We may liaise with parents both during the assessment stage with the young person, and later by telephone as it suits the family needs. Before any service begins we will explain in detail to both parties our confidentiality policy, and the possible situations in which we may need to break confidentiality.
We are very passionate about allowing a young person to be heard and to develop confidence, resilience, self-esteem, and a sense of self-worth. In the feedback we have received, our clients have shared that their experience with us has led to them to feel mentally strong, and to develop strong personal boundaries in all relationships. They learned to become assertive, and have felt empowered to converse with people in a positive way, and to develop good mental health for a brighter future.Please click her to self refer
Counselling is the most common form of talking therapy, which can help young people deal with issues in their lives and the impacts of these issues on their mental wellbeing. Counselling may be recommended for young people who are otherwise healthy, but who are struggling to deal with mental health issues such as depression. It can also address problems with anxiety, bereavement, bullying, anger, problematic relationships, low self-esteem, and incidents of self-harm.
Counselling can also help young people understand why someone may to turn drugs or alcohol to alleviate emotional pain, and thus break the cycle of addiction. In our counselling service, we aim to help young people explore problems like these, and develop coping strategies that work for them.
Our mentoring services shift away from traditional counselling in that we may signpost, give advice, and engage with other professionals on behalf of our clients. In some cases, we may attend meetings with the young person if additional supports are needed.We may use the sessions to discuss what a young person might say to people in different roles. If they have committed a crime, they may need guidance in how to communicate with a probation officer. A young person might need to discuss housing options with the local council. Mentoring also may take the form of helping a young person explore career options, sexuality, and other identity issues.
We aim to empower young people to make healthy and positive decisions in their lives and to learn how to generate self-esteem, confidence and resilience within themselves. As such, we emphasise the confidentiality of the client, as part of maintaining a safe and non-judgemental environment.

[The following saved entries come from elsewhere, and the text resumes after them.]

(* ===== verification/Receiver.v ===== *)
(** * The receiving end of a stream
    (src/src/codeagent/transport/ssh.py: SSHStream; swarm/receiver.py)

    [ssh_stream] reads the frames of a helper, drops those it has seen, keeps the
    cursor and subscribes again when the connection is lost.  [receiver] writes
    what it gets into the inbox of its agent and calls the callbacks; in the other
    mode it watches the inbox itself. *)
From S2P Require Import Prelude MailboxProtocol MailboxStore Wire RemoteExec Exchange.
From Stdlib Require Import Floats.SpecFloat.

(** ** SSHStream *)
Definition _SEEN_IDS_MAX_SIZE : nat := 10000.
Record ssh_stream := {
  sh_session : string; sh_agent : string; sh_kind : string; sh_runtime : string; sh_timeout : Z; sh_request : string;
  sh_cursor : string; sh_last_event : Z; sh_closed : bool; sh_seen : list pyval; sh_sent : list pydict }.
Definition with_request (r : string) (s : ssh_stream) : ssh_stream :=
  {| sh_session := sh_session s; sh_agent := sh_agent s; sh_kind := sh_kind s; sh_runtime := sh_runtime s;
     sh_timeout := sh_timeout s; sh_request := r; sh_cursor := sh_cursor s; sh_last_event := sh_last_event s;
     sh_closed := sh_closed s; sh_seen := sh_seen s; sh_sent := sh_sent s |}.
Definition with_time (t : Z) (s : ssh_stream) : ssh_stream :=
  {| sh_session := sh_session s; sh_agent := sh_agent s; sh_kind := sh_kind s; sh_runtime := sh_runtime s;
     sh_timeout := sh_timeout s; sh_request := sh_request s; sh_cursor := sh_cursor s; sh_last_event := t;
     sh_closed := sh_closed s; sh_seen := sh_seen s; sh_sent := sh_sent s |}.
Definition adopt_cursor (c : string) (s : ssh_stream) : ssh_stream :=
  {| sh_session := sh_session s; sh_agent := sh_agent s; sh_kind := sh_kind s; sh_runtime := sh_runtime s;
     sh_timeout := sh_timeout s; sh_request := sh_request s; sh_cursor := if String.eqb c "" then sh_cursor s else c;
     sh_last_event := sh_last_event s; sh_closed := sh_closed s; sh_seen := sh_seen s; sh_sent := sh_sent s |}.
Definition with_seen (l : list pyval) (s : ssh_stream) : ssh_stream :=
  {| sh_session := sh_session s; sh_agent := sh_agent s; sh_kind := sh_kind s; sh_runtime := sh_runtime s;
     sh_timeout := sh_timeout s; sh_request := sh_request s; sh_cursor := sh_cursor s; sh_last_event := sh_last_event s;
     sh_closed := sh_closed s; sh_seen := l; sh_sent := sh_sent s |}.
Definition with_sent (d : pydict) (s : ssh_stream) : ssh_stream :=
  {| sh_session := sh_session s; sh_agent := sh_agent s; sh_kind := sh_kind s; sh_runtime := sh_runtime s;
     sh_timeout := sh_timeout s; sh_request := sh_request s; sh_cursor := sh_cursor s; sh_last_event := sh_last_event s;
     sh_closed := sh_closed s; sh_seen := sh_seen s; sh_sent := sh_sent s ++ [d] |}.
(** [open]: the fields of a stream that is opened. *)
Definition opened (session agent cursor : string) (timeout : Z) (kind runtime : string) : ssh_stream :=
  {| sh_session := session; sh_agent := agent; sh_kind := kind; sh_runtime := runtime; sh_timeout := timeout; sh_request := "";
     sh_cursor := cursor; sh_last_event := 0; sh_closed := false; sh_seen := []; sh_sent := [] |}.
(** A process that is started: the line it is ready with, if one comes in time,
    the identifier that is drawn and the time. *)
Record attempt := { at_ready : option string; at_uuid : string; at_time : Z }.
Definition _spawn_and_subscribe (a : attempt) : st ssh_stream unit :=
  _ ← modify (with_request (at_uuid a));
  match at_ready a with
  | None => raise (TransportError "SSHStream: no ready banner")
  | Some line =>
    match decode_line false line with
    | Raise _ => raise (TransportError "SSHStream: bad ready banner")
    | Ok m =>
      _ ← ensure (String.eqb (wm_type m) MSG_READY) (TransportError "SSHStream: expected ready");
      _ ← ensure (int_field m "wire_version" 0 =? WIRE_VERSION) version_mismatch;
      _ ← modify (fun s => with_sent (make_stream_request (sh_session s) (sh_cursor s) (sh_timeout s) (sh_request s) ""
                                        WIRE_VERSION (sh_kind s) (sh_runtime s) (sh_agent s)) s);
      modify (with_time (at_time a))
    end
  end.
(** [_reconnect]: whether one of the attempts succeeds; otherwise it goes on
    trying, each time after a longer pause. *)
Fixpoint _reconnect (attempts : list attempt) : st ssh_stream bool := fun s =>
  match attempts with
  | [] => (Ok false, s)
  | a :: attempts =>
    match _spawn_and_subscribe a s with
    | (Ok _, s') => (Ok true, s')
    | (Raise _, s') => _reconnect attempts s'
    end
  end.
Definition STREAM_RECONNECT_BASE : Z := 1.
Definition STREAM_RECONNECT_MAX : Z := 30.
(** The pause before the attempt [n], in seconds. *)
Fixpoint backoff (n : nat) : Z :=
  match n with O => STREAM_RECONNECT_BASE | S n => Z.min (backoff n * 2) STREAM_RECONNECT_MAX end.
(** [_prune_seen_ids] *)
Definition _prune_seen_ids (l : list pyval) : list pyval :=
  if Nat.leb (length l) _SEEN_IDS_MAX_SIZE then l else drop (length l / 2) l.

CSMP (Children of Substance-Misusing Parents)
Children of all ages suffer when a parent has a problem with drugs or alcohol. Although a parent might be present in a physical sense, it may seem to the child that their parent is not available emotionally. This can create feelings like confusion, worry, anger, shame or self-blame. The impact of parental substance misuse on the lives of their children can be devastating, leading to long-term issues that can severely harm children, their development, and their prospects for a happy, healthy future.
A parent’s problem with drugs or alcohol can be a complicated issue, leading to money problems, family arguments, domestic violence, and a breakdown of communication. Family life can become chaotic and unpredictable. For many children, there is the potential for serious welfare risks.
The aim of our family work is primarily conflict resolution. Tensions between parents and children can negatively impact the health and happiness of the entire family, and can feel insurmountable. By using a solution-focused approach, we aim to improve relationships within the family by confronting issues rather than avoiding them.
Family work allows both parents and children the opportunity to be heard in a safe and controlled environment – a chance to listen respectfully and patiently to each other. This can be extremely beneficial to family dynamics.
These tensions can stem from many different issues. Perhaps a parent is worried about a child who appears to be using drugs, or a child who is in an unhealthy relationship. A young person experiencing issues concerning their sexual identity might find it difficult to negotiate parents’ expectations or emerging conflicts within the family.